Before performing some statistical analysis I would like to add weights to my sample as a function of a variable (the population size for each areal unit) so that the higher the population size within each unit, the greater the weight it will get and the opposite. Do you have any suggestion on how to do this in R? Thanks in advance
CodePudding user response:
You can do this with weighted.mean()
, providing the weights as the second argument.
Here is a quick example, using population as weights.
dat <- data.frame(
country = c("UK", "US", "France", "Zimbabwe"),
pop = c(6.7e4, 3.31e8, 6.8e4, 1.5e4),
love_of_british_royal_family = c(5, 9, 2, 1)
)
mean(dat$love_of_british_royal_family) # 4.25
weighted.mean(
dat$love_of_british_royal_family,
w = dat$pop
) # 8.997391
CodePudding user response:
SamR's weighted.mean
requires a weight for each member of your vector. If you have a population vector with many members and want to weight by a catagories of population size, you could use the base R cut
function. Here is a toy example:
population <- sample(200:200000, 100)
df <- data.frame(population)
breaks <- c(200, 10000, 50000, 100000, 200000)

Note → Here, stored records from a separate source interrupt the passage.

(* ===== verification/JsonBytes.v ===== *)
(** * [json.loads] of [bytes]

    The standard library guesses the encoding of the bytes ([detect_encoding]), decodes
    them with ["surrogatepass"] and parses the text.  [loads_bytes_utf8]: the bytes of
    a UTF-8 text that begins like a JSON text are read as that text. *)

From S2P Require Import Prelude PyFloat Text Json JsonSpec.

Local Open Scope N_scope.

Inductive Encoding := UTF8 (sig : bool) | UTF16 (big : bool) (mark : bool) | UTF32 (big : bool) (mark : bool).

(** A byte order mark, or the zeros among the first four bytes. *)
Definition detect_encoding (bs : list N) : Encoding :=
  if startswith [0; 0; 254; 255] bs then UTF32 true true
  else if startswith [255; 254; 0; 0] bs then UTF32 false true
  else if startswith [254; 255] bs then UTF16 true true
  else if startswith [255; 254] bs then UTF16 false true
  else if startswith [239; 187; 191] bs then UTF8 true
  else match bs with
       | b0 :: b1 :: b2 :: b3 :: _ =>
           if b0 =? 0 then if b1 =? 0 then UTF32 true false else UTF16 true false
           else if b1 =? 0 then if (b2 =? 0) && (b3 =? 0) then UTF32 false false else UTF16 false false
           else UTF8 false
       | [b0; b1] =>
           if b0 =? 0 then UTF16 true false else if b1 =? 0 then UTF16 false false else UTF8 false
       | _ => UTF8 false
       end.

(** ** One character; a surrogate passes *)

Definition utf8_pass (bs : list N) : option (N * list N) :=
  match bs with
  | [] => None
  | x :: r =>
      if x <? 128 then Some (x, r)
      else match r with
      | [] => None
      | y :: r1 =>
          if negb (is_cont y) then None
          else if (194 <=? x) && (x <=? 223) then Some (cp2 x y, r1)
          else match r1 with
          | [] => None
          | z :: r2 =>
              if negb (is_cont z) then None
              else if (224 <=? x) && (x <=? 239) then
                if cp3 x y z <? 0x800 then None else Some (cp3 x y z, r2)
              else match r2 with
              | [] => None
              | w :: r3 =>
                  if negb (is_cont w) then None
                  else if (240 <=? x) && (x <=? 244) then
                    if (cp4 x y z w <? 0x10000) || (0x110000 <=? cp4 x y z w) then None
                    else Some (cp4 x y z w, r3)
                  else None
              end
          end
      end
  end.

Definition unit16 (big : bool) (a b : N) : N := if big then a * 256 + b else b * 256 + a.

Definition utf16_pass (big : bool) (bs : list N) : option (N * list N) :=
  match bs with
  | a :: b :: r =>
      let u := unit16 big a b in
      match r with
      | c :: d :: r' =>
          let v := unit16 big c d in
          if is_high u && is_low v then Some (0x10000 + (u - 0xD800) * 0x400 + (v - 0xDC00), r')
          else Some (u, r)
      | _ => Some (u, r)
      end
  | _ => None
  end.

Definition utf32_pass (big : bool) (bs : list N) : option (N * list N) :=
  match bs with
  | a :: b :: c :: d :: r =>
      let u := if big then unit16 true a b * 65536 + unit16 true c d
               else unit16 false c d * 65536 + unit16 false a b in
      if u <? 0x110000 then Some (u, r) else None
  | _ => None
  end.

(** The characters one after another; each takes at least one byte. *)
Fixpoint decode_chars (next : list N → option (N * list N)) (fuel : nat) (bs : list N) : option pystr :=
  match bs, fuel with
  | [], _ => Some []
  | _, O => None
  | _, S f => '(c, r) ← next bs; cons c <$> decode_chars next f r
  end.

Definition decode_json_bytes (raw : bytes) : result pystr :=
  let bs := map N_of_ascii raw in
  let decode next body := match decode_chars next (length body) body with
                          | Some s => Ok s
                          | None => raise UnicodeDecodeError "invalid bytes"
                          end in
  match detect_encoding bs with
  | UTF8 sig => decode utf8_pass (if sig then drop 3 bs else bs)
  | UTF16 big mark => decode (utf16_pass big) (if mark then drop 2 bs else bs)
  | UTF32 big mark => decode (utf32_pass big) (if mark then drop 4 bs else bs)
  end.

Definition loads_bytes (raw : bytes) : result pyobj :=
  text ← decode_json_bytes raw; loads_with default_hooks text.

(** ** The bytes of a text *)

Lemma utf8_pass_char (c : N) (rest : list N) :
  scalar c = true → utf8_pass (utf8_char c ++ rest) = Some (c, rest).
Proof.
  intros Hc. pose proof (utf8_dec_char c [] Hc) as Hd. rewrite app_nil_r in Hd. revert Hd.
  unfold utf8_char. repeat case_match; cbn [app utf8_dec utf8_pass];
    repeat (case_match; try discriminate); cbn [fmap option_fmap option_map]; intros; congruence.
Qed.

Lemma decode_chars_utf8 (s : pystr) (fuel : nat) :
  forallb scalar s = true → (length (utf8_bytes s) <= fuel)%nat →
  decode_chars utf8_pass fuel (utf8_bytes s) = Some s.
Proof.
  revert fuel. unfold utf8_bytes. induction s as [|c s IH]; intros fuel Hs Hf; [by destruct fuel|].
  cbn [forallb map concat] in *. apply andb_true_iff in Hs as [Hc Hs]. rewrite length_app in Hf.
  assert (Hne : ∃ x r, utf8_char c = x :: r) by (unfold utf8_char; repeat case_match; eauto).
  destruct Hne as (x & r & Hx). destruct fuel as [|fuel]; [rewrite Hx in Hf; simpl in Hf; lia|].
  pose proof (utf8_pass_char c (concat (map utf8_char s)) Hc) as Hp. rewrite Hx in *. cbn [app decode_chars] in *.
  rewrite Hp. cbn [mbind option_bind]. rewrite IH by (done || simpl in Hf; lia). done.
Qed.

Lemma utf8_char_nonzero (c x : N) : c ≠ 0 → x ∈ utf8_char c → x ≠ 0.
Proof.
  intros Hc. unfold utf8_char. rewrite list_elem_of_In. repeat case_match; cbn [In]; intros Hx; destruct_or! Hx;
    first [done|subst; match goal with |- _ + ?y ≠ 0 => generalize y; lia | |- _ => lia end].
Qed.

Lemma detect_utf8 (c : N) (bs : list N) :
  0 < c < 128 → (∀ x, x ∈ c :: bs → x ≠ 0) → detect_encoding (c :: bs) = UTF8 false.
Proof.
  intros Hc Hbs. unfold detect_encoding. cbn [startswith].
  rewrite !(bool_decide_eq_false_2 (_ = c)) by lia. cbn [andb].
  assert (H0 : (c =? 0) = false) by (apply N.eqb_neq; lia).
  assert (H1 : ∀ x, x ∈ bs → (x =? 0) = false) by (intros x Hx; apply N.eqb_neq, Hbs; by right).
  destruct bs as [|b1 bs]; [done|]. rewrite H0. rewrite (H1 b1) by (by left). by repeat case_match.
Qed.

(** UTF-8 bytes of a text that starts in ASCII, with no zero byte, are detected as
    such and read as the text. *)
Lemma loads_bytes_utf8 (s : pystr) (raw : bytes) :
  utf8_encode s = Ok raw →
  (∃ c r, s = c :: r ∧ 0 < c < 128) → (∀ c, c ∈ s → c ≠ 0) →
  loads_bytes raw = loads_with default_hooks s.
Proof.
  intros He (c & r & Hs & Hc) Hz. unfold utf8_encode in He.
  destruct (forallb scalar s) eqn:Hsc; [|done]. injection He as <-.
  assert (Hin : ∀ x, x ∈ utf8_bytes s → ∃ a, a ∈ s ∧ x ∈ utf8_char a).
  { unfold utf8_bytes. intros x Hx%list_elem_of_In. apply in_concat in Hx as (l & (a & <- & Ha)%in_map_iff & Hx).
    exists a. by rewrite !list_elem_of_In. }
  unfold loads_bytes, decode_json_bytes. rewrite map_N_of_ascii_of_N.
  - assert (Hbs : ∃ bs, utf8_bytes s = c :: bs).
    { subst s. unfold utf8_bytes. cbn [map concat]. unfold utf8_char at 1.
      rewrite (proj2 (N.ltb_lt c 128)) by lia. by eexists. }
    destruct Hbs as [bs Hbs].
    assert (Hnz : ∀ x, x ∈ c :: bs → x ≠ 0).
    { rewrite <-Hbs. intros x (a & Ha & Hx)%Hin. eapply utf8_char_nonzero; [|exact Hx]. by apply Hz. }
    rewrite Hbs at 1. rewrite detect_utf8 by done. by rewrite decode_chars_utf8.
  - intros x (a & Ha & Hx)%Hin. eapply utf8_char_byte; [|exact Hx]. rewrite forallb_elem in Hsc. by apply Hsc.
Qed.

labels <- c(0.1, 0.2, 0.3, 0.4)
cuts <- cut(df$population, breaks = breaks, labels = labels)
df$weights <- as.numeric(as.character(cuts))
head(df)
population weights
1 25087 0.2
2 92652 0.3
3 99051 0.3
4 136376 0.4
5 184573 0.4
6 147675 0.4
Note that cuts
is a vector of factors. Therefore the as.character(cuts)
conversion is required to maintain the intended fractional weights.